Buying property to let out to others remains a popular way to generate extra income. Yet budget changes announced earlier this year have made it even more expensive to become a landlord.
Here are 10 things you need to consider if you’re thinking about investing in a buy-to-let property.
1. Stamp duty costs have risen
Under changes to stamp duty rules introduced in April 2016, those buying second properties (including landlords) have to pay 3% in extra stamp duty on top of the usual rates imposed if you’re buying residential property.
So when working out the costs of purchasing a property to let out, remember to factor these extra costs in.
2. The bigger the deposit, the better the choice
When applying for a buy-to-let mortgage, the minimum deposit most lenders will accept is 25% of the property value.
However, you’ll have access to a much wider choice of mortgages and better rates if you can afford to put down a larger deposit.
3. Lenders are getting stricter on who they offer mortgages to
When working out how much you can borrow, a lender will measure the property’s rental income as a percentage of the mortgage payment, and will typically want this to be 125% of the payment.
Many now require that you have a minimum annual income of £25,000 so they can be certain you’ll be able to cover payments when you don’t have a tenant.
They will also expect you to prove you can afford mortgage repayments if the Bank of England raises interest rates.
4. Think about what type of tenants you want
If you’re considering buying a property to let out, think what sort of tenants you want to attract.
For example, if you want a professional couple, you’ll need a property that’s close to good transport links. If, however, you want to attract student tenants, you’ll need to be as close to a university or college as possible.

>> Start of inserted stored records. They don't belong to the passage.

(** Five tokens cut every two: each entry counts a word in a block. *)
Lemma count_freqs_by_blocks_entries_example :
  exists rows,
    count_freqs_by_blocks ["b"; "a"; "c"; "a"; "a"]%string ["a"; "b"; "c"]%string 2
      = Return rows /\
    forall k r j w, rows !! k = Some r -> ["a"; "b"; "c"]%string !! j = Some w ->
      r !! j = Some (Z.of_nat (count_occ string_dec
                                 (block_at ["b"; "a"; "c"; "a"; "a"]%string
                                    (Z.to_nat 2) k) w)).
Proof.
  apply (count_freqs_by_blocks_entries
           ["b"; "a"; "c"; "a"; "a"]%string ["a"; "b"; "c"]%string 2).
  - lia.
  - repeat constructor; simpl; intuition discriminate.
  - simpl. intuition.
Defined.

(** The vocabulary lists "a" twice: column 0 stays at 0. *)
Lemma count_freqs_by_blocks_repeated_word_example :
  Forall (fun r : list Z => r !! 0 = Some 0%Z) [[0; 1]]%Z.
Proof.
  apply (count_freqs_by_blocks_repeated_word
           ["a"]%string ["a"; "a"]%string 2 [[0; 1]]%Z 0 1 "a"%string).
  - vm_compute. reflexivity.
  - reflexivity.
  - reflexivity.
  - lia.
Defined.

Lemma mz_keywords_totals_example :
  exists rows,
    count_freqs_by_blocks ["b"; "a"; "c"; "a"; "a"]%string
      (vocabulary ["b"; "a"; "c"; "a"; "a"]%string) 2 = Return rows /\
    sum_axis0 Z.add rows =
      map (fun w => Z.of_nat (count_occ string_dec ["b"; "a"; "c"; "a"; "a"]%string w))
          (vocabulary ["b"; "a"; "c"; "a"; "a"]%string).
Proof.
  apply (mz_keywords_totals ["b"; "a"; "c"; "a"; "a"]%string 2).
  - discriminate.
  - lia.
Defined.

Lemma n_words_is_number_of_tokens_example :
  exists rows,
    count_freqs_by_blocks ["b"; "a"; "c"; "a"; "a"]%string ["a"; "b"; "c"]%string 2
      = Return rows /\
    np_sum Z.add 0%Z (sum_axis0 Z.add rows) = 5%Z.
Proof.
  apply (n_words_is_number_of_tokens
           ["b"; "a"; "c"; "a"; "a"]%string ["a"; "b"; "c"]%string 2).
  - lia.
  - simpl. intuition.
Defined.

(** The same words in another order and number: the same vocabulary. *)
Lemma vocabulary_of_same_words_example :
  vocabulary ["b"; "a"; "b"]%string = vocabulary ["a"; "b"]%string.
Proof.
  apply (proj2 (vocabulary_of_same_words ["b"; "a"; "b"]%string ["a"; "b"]%string)).
  intros w. simpl. intuition.
Defined.


(** The text "b a c" with [blocksize] 1 and the threshold [-1]: the three
    words have the score [0.0] and are all returned. *)
Lemma mz_keywords_distinct_words_of_text_example :
  List.NoDup ["a"; "b"; "c"]%string /\
  forall w, In w ["a"; "b"; "c"]%string -> In w ["b"; "a"; "c"]%string.
Proof.
  apply (mz_keywords_distinct_words_of_text (M := numpy_table)
           (fun _ => ["b"; "a"; "c"]%string) "b a c"%string 1 true (Numeric (-1))).
  vm_compute. reflexivity.
Defined.

Lemma mz_keywords_selects_exactly_example :
  exists rows,
    count_freqs_by_blocks ["b"; "a"; "c"]%string (vocabulary ["b"; "a"; "c"]%string) 1
      = Return rows /\
    forall w s,
      In (w, s) [("a", 0); ("b", 0); ("c", 0)]%string%float <->
      (exists j, vocabulary ["b"; "a"; "c"]%string !! j = Some w /\
                 entropy_scores rows 1 true !! j = Some s) /\
      PrimFloat.ltb (resolve_threshold (Numeric (-1)) (Z.of_nat (length rows))) s = true.
Proof.
  apply (mz_keywords_selects_exactly (M := numpy_table)
           (fun _ => ["b"; "a"; "c"]%string) "b a c"%string 1 false true (Numeric (-1))).
  vm_compute. reflexivity.
Defined.

(** From the threshold [-1] to the threshold [0.0]: the three words of
    score [0.0] go. *)
Lemma mz_keywords_threshold_monotone_example :
  [] = List.filter (fun ws : string * float => PrimFloat.ltb 0 ws.2)
         [("a", 0); ("b", 0); ("c", 0)]%string%float.
Proof.
  apply (mz_keywords_threshold_monotone (M := numpy_table)
           (fun _ => ["b"; "a"; "c"]%string) "b a c"%string 1 false true (-1) 0).
  - reflexivity.
  - vm_compute. reflexivity.
  - vm_compute. reflexivity.
Defined.

Lemma blocks_of_two (k : nat) :
  Permutation (block_at ["b"; "a"; "c"; "a"]%string (Z.to_nat 2) k)
              (block_at ["a"; "b"; "a"; "c"]%string (Z.to_nat 2) k).
Proof.
  destruct k as [|[|k]].
  - apply perm_swap.
  - apply perm_swap.
  - unfold block_at. rewrite !skipn_all2 by (simpl; lia). constructor.
Qed.

(** The tokens of each block of two in the other order. *)
Lemma count_freqs_by_blocks_order_within_blocks_example :
  count_freqs_by_blocks ["b"; "a"; "c"; "a"]%string ["a"; "b"; "c"]%string 2 =
  count_freqs_by_blocks ["a"; "b"; "a"; "c"]%string ["a"; "b"; "c"]%string 2.
Proof.
  apply (count_freqs_by_blocks_order_within_blocks
           ["b"; "a"; "c"; "a"]%string ["a"; "b"; "a"; "c"]%string
           ["a"; "b"; "c"]%string 2).
  - lia.
  - exact blocks_of_two.
Defined.

Lemma mz_keywords_order_within_blocks_example :
  mz_keywords (fun text => if String.eqb text "b a c a" then ["b"; "a"; "c"; "a"]
                           else ["a"; "b"; "a"; "c"])%string
    "b a c a"%string 2 true false true (Numeric 0) =
  mz_keywords (fun text => if String.eqb text "b a c a" then ["b"; "a"; "c"; "a"]
                           else ["a"; "b"; "a"; "c"])%string
    "a b a c"%string 2 true false true (Numeric 0).
Proof.
  apply (mz_keywords_order_within_blocks (M := numpy_table)
           (fun text => if String.eqb text "b a c a" then ["b"; "a"; "c"; "a"]
                        else ["a"; "b"; "a"; "c"])%string
           "b a c a"%string "a b a c"%string 2 true false true (Numeric 0)).
  - lia.
  - exact blocks_of_two.
Defined.

Lemma mz_keywords_one_score_per_word_example :
  exists rows,
    count_freqs_by_blocks ["b"; "a"; "c"; "a"; "a"]%string
      (vocabulary ["b"; "a"; "c"; "a"; "a"]%string) 2 = Return rows /\
    length (entropy_scores rows 2 true)
    = length (vocabulary ["b"; "a"; "c"; "a"; "a"]%string).
Proof.
  apply (mz_keywords_one_score_per_word (M := numpy_table)
           ["b"; "a"; "c"; "a"; "a"]%string 2 true).
  - discriminate.
  - lia.
Defined.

5. Staying local can make life easier
It’s often a good idea to buy property near where you live if you are looking to become a first-time landlord. Not only will you know the most popular places for people to live, but you’ll also be on hand in case anything goes wrong with your property, such as emergency repairs.
6. Work out what you’ll do when your property is empty
At some point it’s likely that your buy-to-let property will sit empty for a few months, known as a ‘void period’. You’ll need to make sure that you can cover your mortgage during these times, so it’s a good idea to have a savings buffer available that you can draw upon when you need to.
7. Factor in letting agent costs
Many landlords don’t want the hassle of having to find tenants and so rely on a letting agent to do the hard work for them.
When looking for an agent, always check out two or three and compare costs so you find the best possible deal. Make sure you’re clear on exactly what you’re getting for your money, and what their responsibilities are to you and your tenants.
Be careful if you’re planning on going it alone. Recent research by Direct Line for Business found that 58% of landlords who don’t use letting agents are using contracts they’ve adapted themselves, which haven’t been checked by lawyers and so may not be legally binding.
8. You’re responsible for maintenance costs
As a landlord, you‘ll be responsible for making sure the property is properly maintained. This not only includes the structure of the property, such as making sure the roof is in good order, but also the fixtures and fittings such as basins, sinks and baths.
9. Protect yourself with landlord insurance
This type of policy should include public liability cover so that if, for example, a tenant claimed against you because they tripped on a bit of loose carpet, your insurance would cover this.
10. Landlord tax-breaks will soon be reduced
One of the biggest benefits for landlords is that they can currently claim tax relief on mortgage interest payments at the rate of tax they pay. This means if you pay higher or additional rate tax, you can claim tax relief at your highest rate of 40% or 45%.
However, from April 2017, new rules will be introduced over a four-year period, meaning the amount you can claim will be capped at the 20% basic rate.